#### Available data ####

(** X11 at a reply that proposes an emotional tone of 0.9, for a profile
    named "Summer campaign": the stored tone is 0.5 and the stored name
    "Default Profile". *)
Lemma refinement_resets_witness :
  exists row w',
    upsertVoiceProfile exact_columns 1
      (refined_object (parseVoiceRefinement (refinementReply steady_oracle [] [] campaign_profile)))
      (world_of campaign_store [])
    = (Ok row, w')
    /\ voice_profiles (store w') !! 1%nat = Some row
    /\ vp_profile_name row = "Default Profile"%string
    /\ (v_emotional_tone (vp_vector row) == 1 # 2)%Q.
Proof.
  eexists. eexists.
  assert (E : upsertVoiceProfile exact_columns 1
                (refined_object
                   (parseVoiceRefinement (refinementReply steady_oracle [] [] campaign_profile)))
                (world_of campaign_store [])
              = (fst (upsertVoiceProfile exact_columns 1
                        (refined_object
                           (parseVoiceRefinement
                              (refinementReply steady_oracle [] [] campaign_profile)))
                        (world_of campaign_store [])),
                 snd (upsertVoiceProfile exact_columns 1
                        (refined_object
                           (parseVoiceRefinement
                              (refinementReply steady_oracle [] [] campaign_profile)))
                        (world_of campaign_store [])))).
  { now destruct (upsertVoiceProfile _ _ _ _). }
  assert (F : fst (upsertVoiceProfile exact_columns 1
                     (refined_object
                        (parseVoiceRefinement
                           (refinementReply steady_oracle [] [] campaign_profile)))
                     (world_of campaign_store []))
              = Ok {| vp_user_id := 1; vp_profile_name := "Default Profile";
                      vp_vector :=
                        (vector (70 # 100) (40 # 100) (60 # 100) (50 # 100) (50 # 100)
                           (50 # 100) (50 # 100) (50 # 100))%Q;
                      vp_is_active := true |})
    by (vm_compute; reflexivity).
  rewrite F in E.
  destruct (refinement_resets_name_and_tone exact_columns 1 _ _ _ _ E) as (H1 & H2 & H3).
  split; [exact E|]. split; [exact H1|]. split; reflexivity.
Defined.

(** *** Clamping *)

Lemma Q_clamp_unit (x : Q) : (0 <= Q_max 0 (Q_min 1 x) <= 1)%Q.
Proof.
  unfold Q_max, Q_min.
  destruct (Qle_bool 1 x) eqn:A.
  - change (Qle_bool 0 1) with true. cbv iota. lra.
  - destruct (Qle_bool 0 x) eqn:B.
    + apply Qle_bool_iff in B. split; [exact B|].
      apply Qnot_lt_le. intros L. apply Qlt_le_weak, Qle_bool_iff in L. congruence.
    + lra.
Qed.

####
#### Available data ####

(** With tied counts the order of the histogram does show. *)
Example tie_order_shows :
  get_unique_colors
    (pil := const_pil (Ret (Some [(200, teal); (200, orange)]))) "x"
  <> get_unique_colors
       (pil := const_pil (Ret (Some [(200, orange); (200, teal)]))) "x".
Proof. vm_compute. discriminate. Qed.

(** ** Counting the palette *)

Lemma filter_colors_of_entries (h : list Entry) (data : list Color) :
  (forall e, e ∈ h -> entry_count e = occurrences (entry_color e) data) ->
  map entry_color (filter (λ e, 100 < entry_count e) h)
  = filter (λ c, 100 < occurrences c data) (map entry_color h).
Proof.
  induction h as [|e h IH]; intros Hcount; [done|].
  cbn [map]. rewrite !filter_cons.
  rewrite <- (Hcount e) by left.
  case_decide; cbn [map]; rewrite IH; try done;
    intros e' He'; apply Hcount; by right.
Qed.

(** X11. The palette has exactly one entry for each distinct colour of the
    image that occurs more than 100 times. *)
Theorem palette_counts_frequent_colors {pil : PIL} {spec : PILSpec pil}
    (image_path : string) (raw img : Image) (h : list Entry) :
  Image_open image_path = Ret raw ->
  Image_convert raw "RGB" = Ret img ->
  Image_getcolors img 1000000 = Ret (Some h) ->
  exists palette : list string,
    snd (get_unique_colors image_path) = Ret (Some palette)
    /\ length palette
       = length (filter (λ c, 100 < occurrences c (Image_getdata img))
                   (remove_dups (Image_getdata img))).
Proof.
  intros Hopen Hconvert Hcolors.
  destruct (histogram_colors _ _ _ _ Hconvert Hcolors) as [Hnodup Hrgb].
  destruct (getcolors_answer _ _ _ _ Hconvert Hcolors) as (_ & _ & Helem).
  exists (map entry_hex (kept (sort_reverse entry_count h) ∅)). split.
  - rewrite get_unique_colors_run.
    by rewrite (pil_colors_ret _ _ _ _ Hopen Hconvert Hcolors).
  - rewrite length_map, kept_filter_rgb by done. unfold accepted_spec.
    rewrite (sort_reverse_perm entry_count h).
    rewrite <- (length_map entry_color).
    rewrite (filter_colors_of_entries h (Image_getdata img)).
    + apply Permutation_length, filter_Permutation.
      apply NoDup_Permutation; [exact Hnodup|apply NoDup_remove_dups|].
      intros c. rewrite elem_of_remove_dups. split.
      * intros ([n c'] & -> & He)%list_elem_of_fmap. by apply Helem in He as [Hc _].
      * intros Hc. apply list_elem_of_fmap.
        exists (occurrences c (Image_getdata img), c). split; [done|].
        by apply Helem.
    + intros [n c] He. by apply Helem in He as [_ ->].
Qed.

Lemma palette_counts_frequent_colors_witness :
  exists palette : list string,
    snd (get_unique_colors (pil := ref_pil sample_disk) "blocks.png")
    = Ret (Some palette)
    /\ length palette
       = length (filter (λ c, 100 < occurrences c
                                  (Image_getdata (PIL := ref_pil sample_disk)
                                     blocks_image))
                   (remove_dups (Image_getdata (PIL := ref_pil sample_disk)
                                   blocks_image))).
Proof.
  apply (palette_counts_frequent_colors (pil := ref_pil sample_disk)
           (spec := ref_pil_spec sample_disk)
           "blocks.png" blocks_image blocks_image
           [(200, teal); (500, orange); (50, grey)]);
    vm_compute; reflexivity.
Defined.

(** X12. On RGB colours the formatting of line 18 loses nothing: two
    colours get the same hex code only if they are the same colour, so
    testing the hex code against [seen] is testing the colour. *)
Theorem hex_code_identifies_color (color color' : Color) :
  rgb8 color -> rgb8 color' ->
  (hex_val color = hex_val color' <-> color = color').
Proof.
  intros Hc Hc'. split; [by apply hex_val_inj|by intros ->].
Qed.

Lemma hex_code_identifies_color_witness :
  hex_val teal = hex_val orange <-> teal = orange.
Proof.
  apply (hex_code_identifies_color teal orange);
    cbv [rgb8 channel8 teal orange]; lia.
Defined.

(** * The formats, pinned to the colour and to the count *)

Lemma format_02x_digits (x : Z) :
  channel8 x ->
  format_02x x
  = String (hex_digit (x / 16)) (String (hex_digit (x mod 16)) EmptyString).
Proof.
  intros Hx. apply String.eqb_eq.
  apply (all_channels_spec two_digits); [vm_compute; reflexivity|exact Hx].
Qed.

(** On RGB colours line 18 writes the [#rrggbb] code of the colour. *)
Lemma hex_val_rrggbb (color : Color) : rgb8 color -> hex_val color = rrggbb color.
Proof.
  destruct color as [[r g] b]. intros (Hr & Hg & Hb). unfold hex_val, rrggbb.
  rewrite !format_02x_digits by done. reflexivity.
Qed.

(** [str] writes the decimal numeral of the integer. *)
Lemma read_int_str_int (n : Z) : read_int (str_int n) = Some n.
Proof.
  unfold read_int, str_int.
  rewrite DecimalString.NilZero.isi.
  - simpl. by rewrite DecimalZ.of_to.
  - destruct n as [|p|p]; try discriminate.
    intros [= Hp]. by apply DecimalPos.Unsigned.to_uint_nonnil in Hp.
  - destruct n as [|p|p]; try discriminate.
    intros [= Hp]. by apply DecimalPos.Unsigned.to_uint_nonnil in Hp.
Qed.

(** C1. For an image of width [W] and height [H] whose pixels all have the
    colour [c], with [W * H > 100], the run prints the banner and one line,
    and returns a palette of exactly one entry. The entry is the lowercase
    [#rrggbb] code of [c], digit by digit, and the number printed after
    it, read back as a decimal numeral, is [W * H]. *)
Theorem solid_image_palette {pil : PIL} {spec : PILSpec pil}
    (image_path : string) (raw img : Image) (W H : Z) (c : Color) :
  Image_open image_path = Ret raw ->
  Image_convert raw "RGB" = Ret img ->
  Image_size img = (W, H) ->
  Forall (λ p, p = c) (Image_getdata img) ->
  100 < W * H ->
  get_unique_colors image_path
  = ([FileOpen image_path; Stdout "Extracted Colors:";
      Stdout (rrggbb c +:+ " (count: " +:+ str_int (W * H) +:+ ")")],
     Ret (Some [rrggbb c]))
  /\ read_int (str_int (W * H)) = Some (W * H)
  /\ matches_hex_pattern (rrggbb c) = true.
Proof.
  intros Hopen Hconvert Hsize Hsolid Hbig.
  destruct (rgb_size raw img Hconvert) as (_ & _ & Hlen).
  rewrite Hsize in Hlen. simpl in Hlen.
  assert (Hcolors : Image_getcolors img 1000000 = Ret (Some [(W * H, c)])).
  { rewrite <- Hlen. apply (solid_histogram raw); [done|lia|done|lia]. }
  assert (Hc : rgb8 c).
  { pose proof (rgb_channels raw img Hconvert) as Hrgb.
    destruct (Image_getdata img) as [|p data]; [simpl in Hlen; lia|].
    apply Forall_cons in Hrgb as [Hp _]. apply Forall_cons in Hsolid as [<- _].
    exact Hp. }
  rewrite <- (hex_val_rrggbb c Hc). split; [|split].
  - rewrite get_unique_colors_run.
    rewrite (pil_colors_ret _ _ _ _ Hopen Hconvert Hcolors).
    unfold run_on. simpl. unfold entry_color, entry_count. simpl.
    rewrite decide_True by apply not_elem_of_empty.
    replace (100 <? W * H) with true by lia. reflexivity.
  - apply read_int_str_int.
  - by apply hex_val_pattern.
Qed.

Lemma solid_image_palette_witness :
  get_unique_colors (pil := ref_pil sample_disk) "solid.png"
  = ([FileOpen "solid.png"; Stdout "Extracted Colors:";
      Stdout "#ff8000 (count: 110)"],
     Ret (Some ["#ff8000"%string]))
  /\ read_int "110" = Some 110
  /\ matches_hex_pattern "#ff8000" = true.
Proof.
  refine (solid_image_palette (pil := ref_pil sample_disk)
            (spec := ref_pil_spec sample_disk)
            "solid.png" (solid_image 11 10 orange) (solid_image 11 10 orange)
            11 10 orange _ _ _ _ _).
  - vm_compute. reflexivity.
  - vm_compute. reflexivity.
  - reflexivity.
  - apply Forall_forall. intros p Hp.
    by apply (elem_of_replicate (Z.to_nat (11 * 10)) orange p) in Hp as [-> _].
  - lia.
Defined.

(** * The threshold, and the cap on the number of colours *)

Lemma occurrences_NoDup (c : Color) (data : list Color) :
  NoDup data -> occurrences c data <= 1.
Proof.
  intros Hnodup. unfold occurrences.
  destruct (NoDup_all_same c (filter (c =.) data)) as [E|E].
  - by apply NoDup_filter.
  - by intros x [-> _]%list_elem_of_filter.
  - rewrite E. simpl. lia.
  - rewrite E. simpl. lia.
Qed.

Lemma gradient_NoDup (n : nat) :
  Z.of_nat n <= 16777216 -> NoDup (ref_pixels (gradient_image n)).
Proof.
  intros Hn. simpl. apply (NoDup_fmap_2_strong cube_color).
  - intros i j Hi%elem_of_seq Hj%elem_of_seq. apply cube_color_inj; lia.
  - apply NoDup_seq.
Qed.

####

Please show all lines from the entries that contain the word "Stdout".

Answer to the problem ▸
  = ([FileOpen image_path; Stdout "Extracted Colors:";
      Stdout (rrggbb c +:+ " (count: " +:+ str_int (W * H) +:+ ")")],
  = ([FileOpen "solid.png"; Stdout "Extracted Colors:";
      Stdout "#ff8000 (count: 110)"],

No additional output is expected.